## Assignment
Will you transcribe the entries that follow, exactly and in full?

(Dataset entries)
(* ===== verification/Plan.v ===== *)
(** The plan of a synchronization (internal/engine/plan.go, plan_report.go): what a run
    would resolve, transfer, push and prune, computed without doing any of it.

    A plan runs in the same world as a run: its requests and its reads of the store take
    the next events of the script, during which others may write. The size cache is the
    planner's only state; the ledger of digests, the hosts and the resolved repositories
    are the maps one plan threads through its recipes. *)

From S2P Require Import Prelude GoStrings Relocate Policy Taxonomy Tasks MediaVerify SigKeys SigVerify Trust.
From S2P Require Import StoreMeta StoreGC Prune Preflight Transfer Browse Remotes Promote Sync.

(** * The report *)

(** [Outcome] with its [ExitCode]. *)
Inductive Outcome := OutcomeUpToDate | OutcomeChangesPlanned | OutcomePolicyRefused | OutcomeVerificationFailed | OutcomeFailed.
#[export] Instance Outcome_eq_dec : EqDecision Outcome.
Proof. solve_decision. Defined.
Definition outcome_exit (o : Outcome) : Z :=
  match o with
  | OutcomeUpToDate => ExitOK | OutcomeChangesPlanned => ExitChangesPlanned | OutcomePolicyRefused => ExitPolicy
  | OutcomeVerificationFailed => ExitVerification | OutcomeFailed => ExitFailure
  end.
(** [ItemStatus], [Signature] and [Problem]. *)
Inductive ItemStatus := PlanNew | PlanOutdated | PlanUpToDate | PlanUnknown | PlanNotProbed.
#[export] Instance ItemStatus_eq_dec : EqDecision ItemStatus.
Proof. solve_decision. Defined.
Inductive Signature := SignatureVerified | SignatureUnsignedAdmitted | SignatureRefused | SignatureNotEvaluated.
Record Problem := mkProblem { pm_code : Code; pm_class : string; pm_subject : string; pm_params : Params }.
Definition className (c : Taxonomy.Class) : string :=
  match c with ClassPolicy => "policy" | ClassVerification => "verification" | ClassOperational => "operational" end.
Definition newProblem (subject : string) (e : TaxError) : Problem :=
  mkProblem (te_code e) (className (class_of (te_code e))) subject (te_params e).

## Solution to the exercise
(* ===== verification/Plan.v ===== *)
(** The plan of a synchronization (internal/engine/plan.go, plan_report.go): what a run
    would resolve, transfer, push and prune, computed without doing any of it.

    A plan runs in the same world as a run: its requests and its reads of the store take
    the next events of the script, during which others may write. The size cache is the
    planner's only state; the ledger of digests, the hosts and the resolved repositories
    are the maps one plan threads through its recipes. *)

From S2P Require Import Prelude GoStrings Relocate Policy Taxonomy Tasks MediaVerify SigKeys SigVerify Trust.
From S2P Require Import StoreMeta StoreGC Prune Preflight Transfer Browse Remotes Promote Sync.

(** * The report *)

(** [Outcome] with its [ExitCode]. *)
Inductive Outcome := OutcomeUpToDate | OutcomeChangesPlanned | OutcomePolicyRefused | OutcomeVerificationFailed | OutcomeFailed.
#[export] Instance Outcome_eq_dec : EqDecision Outcome.
Proof. solve_decision. Defined.
Definition outcome_exit (o : Outcome) : Z :=
  match o with
  | OutcomeUpToDate => ExitOK | OutcomeChangesPlanned => ExitChangesPlanned | OutcomePolicyRefused => ExitPolicy
  | OutcomeVerificationFailed => ExitVerification | OutcomeFailed => ExitFailure
  end.
(** [ItemStatus], [Signature] and [Problem]. *)
Inductive ItemStatus := PlanNew | PlanOutdated | PlanUpToDate | PlanUnknown | PlanNotProbed.
#[export] Instance ItemStatus_eq_dec : EqDecision ItemStatus.
Proof. solve_decision. Defined.
Inductive Signature := SignatureVerified | SignatureUnsignedAdmitted | SignatureRefused | SignatureNotEvaluated.
Record Problem := mkProblem { pm_code : Code; pm_class : string; pm_subject : string; pm_params : Params }.
Definition className (c : Taxonomy.Class) : string :=
  match c with ClassPolicy => "policy" | ClassVerification => "verification" | ClassOperational => "operational" end.
Definition newProblem (subject : string) (e : TaxError) : Problem :=
  mkProblem (te_code e) (className (class_of (te_code e))) subject (te_params e).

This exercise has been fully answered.